As ações solidárias dos petroleiros, com doações e venda subsidiada de combustíveis a preço justos, tiveram início com a greve de fevereiro de 2020 e se transformaram em símbolo da luta que a FUP e seus sindicatos travam contra a política de preço de paridade de importação (PPI) que enriquece os acionistas da Petrobras e empobrece cada vez mais a população.
Leia também: Caravanas de todo Brasil chegam ao Rio de Janeiro para ato na sede da Petrobrás
No entanto, mesmo com a forte resistência da categoria e apesar das denúncias feitas pela FUP e seus sindicatos, a gestão da Petrobras seguiu adiante com o projeto de desmonte e desnacionalização da empresa. O fechamento da Fafen-PR impactou a vida de mil famílias de trabalhadores, que foram demitidos nos meses seguintes. Muitos deles até hoje ainda estão sem um emprego formal. O fechamento da fábrica também afetou a economia da região de Araucária e aumentou a dependência do Brasil das importações de fertilizantes nitrogenados.
Leia também: “Não eram cinco, eram 20 mil naquela sala”, afirma petroleira
Ao longo dos dois últimos anos, mesmo com a crise humanitária causada pela pandemia da Covid-19, o governo Bolsonaro intensificou o desmonte do Sistema Petrobras: vendeu refinarias, terminais, campos de petróleo e diversos outros ativos; privatizou integralmente a BR Distribuidora e acelerou a saída da empresa do Nordeste.

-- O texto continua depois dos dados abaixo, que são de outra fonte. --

(** A frame arrives from the radio. *)
Lemma lower_event f s :
  core s -> poised s -> (fsm s = BACKOFF -> sensed s) -> frame_ok f ->
  wp (FSMA_Switch FSM_MAXT true (fsm_body (Lower f))) (fun _ => winv) s.
Proof.
  destruct maxt as [n ->]. intros Hc Hp Hs Hf. apply wp_switch.
  assert (Hrec : quiet s -> tries s -> wp (FSMA_Switch (S (S (S (S (S n))))) false (fsm_body (Lower f))) (fun _ => winv)
    (s<| fsm := RECEIVE |>)).
  { intros Hq Ht. apply enter_receive. repeat (split; [done|]). split; [by exists f | done]. }
  destruct (fsm s) eqn:E; (eapply wp_event; [exact E|]); unfold poised in Hp; rewrite E in Hp; unfold state_transitions.
  - destruct Hp as (Hq & ? & ? & Ht). unfold IDLE_transitions. destruct (fixFSM (cfg s)); cbn [app]; [pass; pass|];
      pass; pass; (apply wp_take; [done | done | by apply wpe_ret, Hrec]).
  - destruct Hp as (Hq & ? & Ht). pass. pass. apply wp_take; [done | done | by apply wpe_ret, Hrec].
  - destruct Hp as ((T1 & T2 & T3 & T4) & Hb & Ht). apply wp_not_transmission; [done|]. pass. pass. pass.
    apply wp_take; [done | done |]. apply wpe_modify. apply enter_receive.
    split; [done|]. split; [by apply core_cancel|]. split; [split; wsimp; by autorewrite with wtimer|]. split; [by exists f | done].
  - apply wp_not_transmission; [done|]. pass. pass. apply wpe_ret. split; [done|].
    split; [unfold poised; by rewrite E | auto].
  - destruct Hp as ((T1 & T2 & T3 & T4) & Hq & Ht & Ht'). try_next Hk.
    + apply wpe_bind, wpe_gets. cbv [id]. apply wpe_bind.
      assert (Hst : forall (s1 : Mac) , core s1 -> quiet s1 -> transmissionQueue s1 <> [] ->
        wp finishCurrentTransmission (fun _ s2 => wp (FSMA_Switch (S (S (S (S (S n))))) false (fsm_body (Lower f))) (fun _ => winv)
          (s2<| fsm := IDLE |>)) s1).
      { intros s1 Hc1 Hq1 Hne. eapply wpe_mono; [by apply finish_settled|]. intros [] s2 H6. by apply enter_idle. }
      apply wpe_when; intros _; [apply wpe_modify|]; (apply wpe_bind, wpe_modify, wpe_bind, wpe_modify, Hst; [|split|done]; wsimp;
        [by apply (core_cancel endTimeout s)|autorewrite with wtimer; done..]).
    + pass. pass. apply wpe_ret. split; [done|]. unfold poised, sensed. rewrite E. auto 10.
  - pass. apply wpe_ret. split; [done|]. unfold poised, sensed. rewrite E. auto 10.
  - destruct Hp as ((T1 & T2 & T3 & T4) & Hq & Ht & Ht'). try_next Hk.
    + apply wpe_modify. apply enter_sifs. split; [done|]. split; [by apply core_cancel|].
      split; [split; wsimp; by autorewrite with wtimer|]. split; [|by apply Ht'].
      exists f. split; [done|]. split; [by apply frame_ok_ctrl|]. right; left. split; [|done].
      apply andb_true_iff in Hk as [_ Hk%Z.eqb_eq]. by apply Hf.
    + pass. pass. apply wpe_ret. split; [done|]. unfold poised, sensed. rewrite E. auto 10.
  - pass. pass. pass. apply wpe_ret. split; [done|]. unfold poised, sensed. rewrite E. auto 10.
  - done.
Qed.

(** A transition whose condition depends on the medium. *)
Ltac pass_if E := apply wp_pass; [eexists; split; [reflexivity | cbn [on_event FSMA_Event_Transition Bool.eqb];
  rewrite E; reflexivity]|].
Ltac stay E := apply wpe_ret; split; [done|]; unfold poised, sensed; rewrite E.

(** The medium may have changed. *)
Lemma medium_event t s :
  t = mediumStateChange \/ t = endReserve -> isMediumStateChange s (Timer t) = true ->
  core s -> poised s -> wp (FSMA_Switch FSM_MAXT true (fsm_body (Timer t))) (fun _ => winv) s.
Proof.
  destruct maxt as [n ->]. intros Ht Hm Hc Hp. apply wp_switch.
  assert (Hother : forall u, u <> mediumStateChange -> u <> endReserve -> @isTimer P u (Timer t) = false).
  { intros u ??. cbn. apply bool_decide_eq_false. by destruct Ht as [ -> | -> ]. }
  destruct (fsm s) eqn:E; (eapply wp_event; [exact E|]); unfold poised in Hp; rewrite E in Hp; unfold state_transitions.
  - unfold IDLE_transitions. destruct (fixFSM (cfg s)); cbn [app]; [pass; pass|]; pass; pass; pass; by stay E.
  - destruct Hp as (Hq & Hb & Htr). destruct (isMediumFree s) eqn:Ef.
    + apply wp_take; [cbn; by rewrite Hm, Ef | done |]. apply wpe_ret, enter_difs. by repeat (split; [done|]).
    + apply wp_pass; [eexists; split; [reflexivity | cbn; by rewrite Ef, andb_false_r]|]. pass. pass. stay E. auto.
  - destruct Hp as ((T1 & T2 & T3 & T4) & Hb & Htr). apply wp_not_transmission; [by apply Hother|].
    pass_if (Hother endDIFS ltac:(done) ltac:(done)). destruct (isMediumFree s) eqn:Ef.
    + apply wp_pass; [eexists; split; [reflexivity | cbn; by rewrite Ef, andb_false_r]|]. pass. pass. stay E. auto 10.
    + apply wp_take; [cbn; by rewrite Hm, Ef | done |]. apply wpe_bind, wpe_modify, wpe_modify, enter_defer.
      split; [done|]. split; [by apply core_cancel|]. split; [split; wsimp; by autorewrite with wtimer | done].
  - destruct Hp as ((T1 & T2 & T3) & (T4 & Hle & Hbp) & Hb & Htr).
    apply wp_not_transmission; [by apply Hother|]. pass_if (Hother endBackoff ltac:(done) ltac:(done)).
    destruct (isMediumFree s) eqn:Ef.
    + apply wp_pass; [eexists; split; [reflexivity | cbn; by rewrite Ef, andb_false_r]|]. stay E. auto 10.
    + apply wp_take; [cbn; by rewrite Hm, Ef | done |].
      apply wpe_bind, wpe_modify, wpe_bind, wpe_gets, wpe_bind, wpe_modify. cbv [id]. wsimp.
      assert (Hnow : simTime s <= backoffSent s + backoffPeriod s) by (by apply (c_timers _ _ _ _ _ _ _ _ _ _ Hc endBackoff)).
      assert (Hel : 0 <= (simTime s - backoffSent s) ÷ getSlotTime * getSlotTime <= simTime s - backoffSent s).
      { unfold getSlotTime, ST, usec. rewrite Z.quot_div_nonneg by lia. dmlia. }
      apply wpe_assert; [|intros ?%Z.leb_gt; lia]. intros _. apply enter_defer.
      split; [done|]. split; [|split; [split; wsimp; by autorewrite with wtimer | done]].
      apply (core_period _ (s<| timers ::= set_timer endBackoff None |>)); [|by apply core_cancel].
      right. wsimp. destruct Hc as [_ _ [Hinv|Hb'] _ _ _ _ _ _ _ _]; [unfold invalidBackoff, sec in Hinv|]; lia.
  - pass. pass_if (Hother endTimeout ltac:(done) ltac:(done)). pass_if (Hother endTimeout ltac:(done) ltac:(done)). by stay E.
  - pass_if (Hother endTimeout ltac:(done) ltac:(done)). by stay E.
  - pass. pass_if (Hother endTimeout ltac:(done) ltac:(done)). pass_if (Hother endTimeout ltac:(done) ltac:(done)). by stay E.
  - pose proof (Hother endSIFS ltac:(done) ltac:(done)) as Ho.
    do 2 (apply wp_pass; [exists false; cbn [condition]; unfold receivedBeforeSIFS; by rewrite Ho|]).
    pass_if Ho. by stay E.
  - done.
Qed.

(** ** Backoff periods *)

Lemma contentionWindow_ok s o r :
  cfg_ok (cfg s) -> 0 <= r < transmissionLimit (cfg s) ->
  exists cw, contentionWindow s o r = Ok cw /\ 0 <= cw <= max_window (cfg s).
Proof.
  intros [] Hr. unfold contentionWindow, max_window. destruct (isBroadcastFrame o); [eexists; split; [done|lia]|].
  destruct co_window as [H31 Hw].
  assert (Hpow : 1 <= 2 ^ r /\ 2 ^ r <= 2 ^ (transmissionLimit (cfg s) - 1)).
  { split; [|apply Z.pow_le_mono_r; lia]. rewrite <- (Z.pow_0_r 2). apply Z.pow_le_mono_r; lia. }
  rewrite Z.shiftl_1_l. unfold check, in_int.
  rewrite (proj2 (Z.leb_le 0 r)), (proj2 (Z.ltb_lt r (transmissionLimit (cfg s)))) by lia. cbn.
  rewrite (proj2 (Z.ltb_lt r 31)) by lia. cbn.
  rewrite !bool_decide_true by nia. cbn. eexists. split; [done|].
  unfold CW_MAX in *. destruct (Z.ltb_spec 1023 ((cwMinData (cfg s) + 1) * 2 ^ r - 1)); nia.
Qed.

Lemma wp_generate (Q : unit -> Mac -> Prop) s :
  core s -> (forall p, 0 <= p <= max_window (cfg s) * getSlotTime -> Q tt (s<| draws ::= S |><| backoffPeriod := p |>)) ->
  wp generateBackoffPeriod Q s.
Proof.
  intros Hc HQ. apply wpe_bind, wpe_gets, wpe_bind, wpe_bind, wpe_gets. cbv [id].
  destruct (contentionWindow_ok s (getCurrentTransmission s) (retryCounter s)) as (cw & Ecw & Hcw);
    [by apply core_cfg | by destruct Hc |].
  pose proof (intrand_ok (draws s) (cw + 1) ltac:(lia)) as Hi.
  apply wpe_bind, wpe_lift. rewrite Ecw. apply wpe_bind, wpe_modify, wpe_ret, wpe_bind, wpe_modify.
  assert (0 <= intrand (draws s) (cw + 1) * getSlotTime <= max_window (cfg s) * getSlotTime)
    by (unfold getSlotTime, ST, usec; lia).
  apply wpe_assert; [|intros ?%Z.leb_gt; lia]. intros _. by apply HQ.
Qed.

(** ** Transmissions *)

Lemma wp_sendDown_basic f (Q : unit -> Mac -> Prop) s :
  controlInfo f = None -> Q tt (s<| out ::= fun l => l ++ [SendDown (f<| controlInfo := Some (basicBitrate (cfg s)) |>)] |>) ->
  wp (f ← setBasicBitrate f; sendDown f) Q s.
Proof.
  intros Hf HQ. apply wpe_bind, wpe_bind, wpe_assert; [|intros Hx; by rewrite bool_decide_true in Hx].
  intros _. apply wpe_bind, wpe_gets. cbv [id]. by apply wpe_ret, wpe_modify.
Qed.

(** The control frames do not count as transmissions of data. *)
Lemma tries_control f s : is_DataOrMgmt (fclass f) = false -> tries s -> tries (s<| out ::= fun l => l ++ [SendDown f] |>).
Proof. intros He Ht Hx. wsimp. rewrite sentSincePop_snoc. cbn. rewrite He. by apply Ht. Qed.
Lemma trying_data f s : tries s -> trying (s<| out ::= fun l => l ++ [SendDown f] |>).
Proof.
  intros Ht Hx. wsimp. rewrite sentSincePop_snoc. cbn. specialize (Ht Hx). destruct (is_DataOrMgmt (fclass f)); lia.
Qed.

O resultado dessa política nefasta é o aumento do desemprego, o avanço da desindustrialização, o empobrecimento de municípios e estados brasileiros e a disparada dos preços dos combustíveis, o que fez a inflação saltar de 4,31% em 2019 para 10,06%, em 2021.
O preço médio do litro da gasolina, que beirava os R$ 4,50 em janeiro de 2020, hoje gira em torno de R$ 7,00, com o combustível ultrapassando esse valor em muitas regiões do país. O botijão de gás de cozinha, que custava em média R$ 85,00 no início de 2020, chega a ser comercializado hoje a R$ 130,00.
Nova greve no radar
O enfrentamento que os petroleiros e petroleiras fazem ao governo Bolsonaro e seus gestores na Petrobras traz em cada ação o capital político e o legado de resistência da greve de fevereiro de 2020.
No final de dezembro, a categoria aprovou parar por tempo indeterminado se o governo enviar ao Congresso Nacional um projeto de lei para privatização da Petrobras, como vem ameaçando desde outubro passado.
Bolsonaro chegou a declarar à imprensa que o projeto está sendo construído junto com o ministro da Economia, Paulo Guedes, e com o presidente da Câmara dos Deputados, Arthur Lira (PP-AL).
“Eles que não tenham essa audácia, caso contrário responderemos à altura, como fizemos em fevereiro de 2020. Há dois anos, nos levantamento contra o fechamento da Fafen PR, assim como fizemos outras greves depois contra a venda das refinarias e a privatização da PBio. A categoria petroleira tem um histórico de luta e resistência, que nos faz referência nacional. Estamos em estado de greve e é bom que Bolsonaro esteja atento a isso”, avisa o coordenador geral da FUP, Deyvid Bacelar.